The strain on IT kit is starting to show too – in the office, it often sits in one place, but at home it's likely being moved at least a couple of times a day. There may need to be a lot of kit replaced when we get back in the office, if not sooner...
Q3: How have you managed to retain your team spirit while working remotely?
We have group chats set up running throughout the day, through Skype or Microsoft Teams, so there is still interaction between team members, even if it's not face-to-face.
We're definitely becoming well-versed in emoji-talk, so there's one benefit 😂
From a company-wide perspective we have a weekly "Tea and Catch-up" online meeting with all employees taking part, enabling us to keep in touch with each other, and see some familiar faces.
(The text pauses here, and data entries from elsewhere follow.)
(** * RetroArch GL core driver and slang filter chain: a shallow embedding

    Sources embedded here:
    - [gfx/drivers_shader/shader_gl_core.cpp]: [num_miplevels],
      [wrap_to_address], [address_to_gl], [convert_glslang_format],
      [gl_core_filter_chain_load_lut(s)],
      [gl_core_filter_chain_create_from_preset];
    - [gfx/drivers/gl_core.c]: [gl_core_set_projection],
      [gl_core_set_viewport], [gl_core_init_default_filter_chain],
      [gl_core_init_filter_chain_preset], [gl_core_init_filter_chain],
      [gl_core_set_shader], [gl_core_update_cpu_texture], [gl_core_frame],
      [num_miplevels], [video_texture_load_gl_core].  The file holds two
      revisions of the driver.  The functions listed are the same text in
      both, except that the later [gl_core_set_projection] also keeps a
      flipped copy of the unrotated matrix and the later [gl_core_frame]
      also draws the menu and on-screen messages between [end_frame] and
      the buffer swap; these two are followed in their first form.  The
      texture loader and its own [num_miplevels] exist in the later
      revision only.  Beside these: [gl_core_set_rotation],
      [gl_core_set_viewport_wrapper], [gl_core_viewport_info] and
      [gl_core_alive] (the same text in both revisions, and
      [gl_core_alive] in [gfx/drivers/gl_modern.c] too),
      [gl_core_free], and from the later revision
      [gl_core_destroy_resources], [gl_core_init_pipelines],
      [gl_core_load_texture] with its two thread wrappers and
      [gl_core_unload_texture].

    The classes of shader_gl_core.cpp ([Framebuffer], [Pass],
    [gl_core_filter_chain]) are declared there without the bodies of their
    members; where a property needs such a member it is modelled from the
    specification and marked so.

    Conventions.  [unsigned] values are [Z] with the 32-bit wrap-around
    written out where an operation can leave the range.  C [float]s are
    IEEE binary32 values ([spec_float] with precision 24).  C strings are
    [string]s (no embedded NUL).  Calls that leave the two translation
    units are recorded, in order, in a log carried by a small
    state-and-error monad. *)

From Stdlib Require Import ZArith Lia List Bool String Ascii.
From Stdlib Require Import Floats.SpecFloat.
From stdpp Require Import base option list gmap strings.

#[local] Set Warnings "-clear-no-such-hyp".

Local Open Scope Z_scope.

(** ** Machine integers *)

Definition UINT_BITS : Z := 32.
Definition UINT_MOD : Z := 2 ^ UINT_BITS.

(** Reduction of a mathematical result to an [unsigned]. *)
Definition wrap32 (z : Z) : Z := z mod UINT_MOD.

(** Conversion of an [unsigned] result to [int] (two's complement). *)
Definition to_int (z : Z) : Z :=
  (z + UINT_MOD / 2) mod UINT_MOD - UINT_MOD / 2.

(** ** IEEE binary32 ([float]) *)

Module Float32.
Definition prec : Z := 24.
Definition emax : Z := 128.

Definition float := spec_float.

(** [float(n)] for an unsigned [n]. *)
Definition of_unsigned (n : Z) : float := binary_normalize prec emax n 0 false.

Definition zero : float := S754_zero false.   (* 0.0f *)
Definition one : float := of_unsigned 1.      (* 1.0f *)
Definition nan : float := S754_nan.

Definition mul (x y : float) : float := SFmul prec emax x y.
Definition div (x y : float) : float := SFdiv prec emax x y.
Definition add (x y : float) : float := SFadd prec emax x y.
Definition sub (x y : float) : float := SFsub prec emax x y.
Definition fabsf (x : float) : float := SFabs x.
Definition ltb (x y : float) : bool := SFltb x y.

Definition two : float := of_unsigned 2.                      (* 2.0f *)
Definition half : float := div (of_unsigned 1) (of_unsigned 2). (* 0.5f *)
(** [0.0001f]: the binary32 value nearest to 1/10000. *)
Definition tenth_of_milli : float := div (of_unsigned 1) (of_unsigned 10000).

(** C [==] and [!=] on floats. *)
Definition eqb (x y : float) : bool := SFeqb x y.
Definition neqb (x y : float) : bool := negb (SFeqb x y).

(** [roundf]: nearest integer, halfway cases away from zero; taken here
    directly to the integer it denotes.  Not-a-number and the infinities
    have no integer value. *)
Definition roundf (x : float) : option Z :=
  match x with
  | S754_zero _ => Some 0
  | S754_finite s m e =>
      let mag :=
        if 0 <=? e then Z.pos m * 2 ^ e
        else
          let d := 2 ^ (- e) in
          let q := Z.pos m / d in
          let r := Z.pos m mod d in
          if d <=? 2 * r then q + 1 else q in
      Some (if s then - mag else mag)
  | _ => None
  end.

(** [unsigned(roundf(x))]: defined by C only when the rounded value fits. *)
Definition round_to_unsigned (x : float) : option Z :=
  match roundf x with
  | Some z => if (0 <=? z) && (z <? UINT_MOD) then Some z else None
  | None => None
  end.

(** [(int)roundf(x)], likewise. *)
Definition round_to_int (x : float) : option Z :=
  match roundf x with
  | Some z =>
      if (- (UINT_MOD / 2) <=? z) && (z <? UINT_MOD / 2) then Some z
      else None
  | None => None
  end.
End Float32.

Abbreviation float := Float32.float.

(** ** OpenGL: enumerants, calls, and the monad that logs them *)

Inductive GLenum : Type :=
| GL_ZERO_ENUM            (* the literal 0 used for "no format" *)
| GL_R8 | GL_R8I | GL_R8UI | GL_RG8 | GL_RG8I | GL_RG8UI
| GL_RGBA8 | GL_RGBA8I | GL_RGBA8UI | GL_SRGB8
| GL_RGB10_A2 | GL_RGB10_A2UI
| GL_R16UI | GL_R16I | GL_R16F | GL_RG16UI | GL_RG16I | GL_RG16F
| GL_RGBA16UI | GL_RGBA16I | GL_RGBA16F
| GL_R32UI | GL_R32I | GL_R32F | GL_RG32UI | GL_RG32I | GL_RG32F
| GL_RGBA32UI | GL_RGBA32I | GL_RGBA32F
| GL_RGB565
| GL_CLAMP_TO_EDGE | GL_CLAMP_TO_BORDER | GL_REPEAT | GL_MIRRORED_REPEAT
| GL_LINEAR | GL_NEAREST | GL_LINEAR_MIPMAP_NEAREST | GL_LINEAR_MIPMAP_LINEAR
| GL_RGBA | GL_RGB | GL_UNSIGNED_BYTE | GL_UNSIGNED_SHORT_5_6_5
| GL_TEXTURE_2D | GL_TEXTURE_SWIZZLE_R | GL_TEXTURE_SWIZZLE_B
| GL_TEXTURE_WRAP_S | GL_TEXTURE_WRAP_T
| GL_TEXTURE_MAG_FILTER | GL_TEXTURE_MIN_FILTER
| GL_BLUE | GL_RED
| GL_PIXEL_UNPACK_BUFFER | GL_UNPACK_ROW_LENGTH | GL_UNPACK_ALIGNMENT
| GL_FRAMEBUFFER | GL_COLOR_BUFFER_BIT
| GL_VERTEX_SHADER | GL_FRAGMENT_SHADER.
It's very apparent to all of us that this whole situation is a risk to our health in many ways, not least mentally, so the longer this goes on, supporting each other and keeping in touch will become more and more important.
Q4: Have you been approached by existing clients to slow down, pause or stop any projects?
We did have to speed one project up – in order to allow care workers to access an app that was previously only accessible internally within their network, we made it available through Azure proxy, rather than waiting for it to be redeveloped for cloud hosting. This meant it stayed where it was, but the careers could access it securely from wherever they needed to be.
Another project was postponed, as it would have meant a major change to how the company worked – difficult enough when people are working normally, but virtually impossible when everyone is WFH.
We're hopeful that will resume in the summer though, and has actually benefited from having a longer "test period". We have also enabled companies to change or reduce their licenses where they are furloughing staff.
Q5: Have you managed to gain any new work?
Microsoft Teams has been a big growth area for us – most of our clients had it already, but showing people how it can be used for inter-company meetings, with phone systems etc. has led to more subscriptions and enquiries.
We've been able to be more pro-active when it comes to communications – sending out emails, blogs, tweets – about how to use the technologies most people already have, to improve the working from home experience.
It seems as well as us having more time to write those kind of things, perhaps people have more time to read them too!
Q6: Have you had to change the way you manage your relationships with clients?
We generally work remotely with all of our clients anyway, so it hasn't actually changed a great deal.
We have had some face-to-face meetings with new prospects postponed, but we anticipate rescheduling these with online meetings as everyone starts to become more comfortable with that way of working.
It may actually prove beneficial in the long run, saving the time, expense and environmental impact of long distance travel.
Q7: Do you have any tips for businesses trying to survive and prosper in the current situation?
It may be just a timing coincidence, as we had already started to do this before the virus hit, but we're making use of the quieter time to take stock of things from a company perspective, working on our marketing strategy for the next 12-18 months and ensuring staff are skilled up and ready for the new world we'll all be working in when things get back to the new normal.
Compared to some, we are in a lucky position where we provide services which are in high-demand during this time.
This will likely be the case for most digital companies. If not, it's either a case of cutting costs where you can, such as shutting down unnecessary services and subscriptions and riding out the storm, or looking into diversifying your service offering.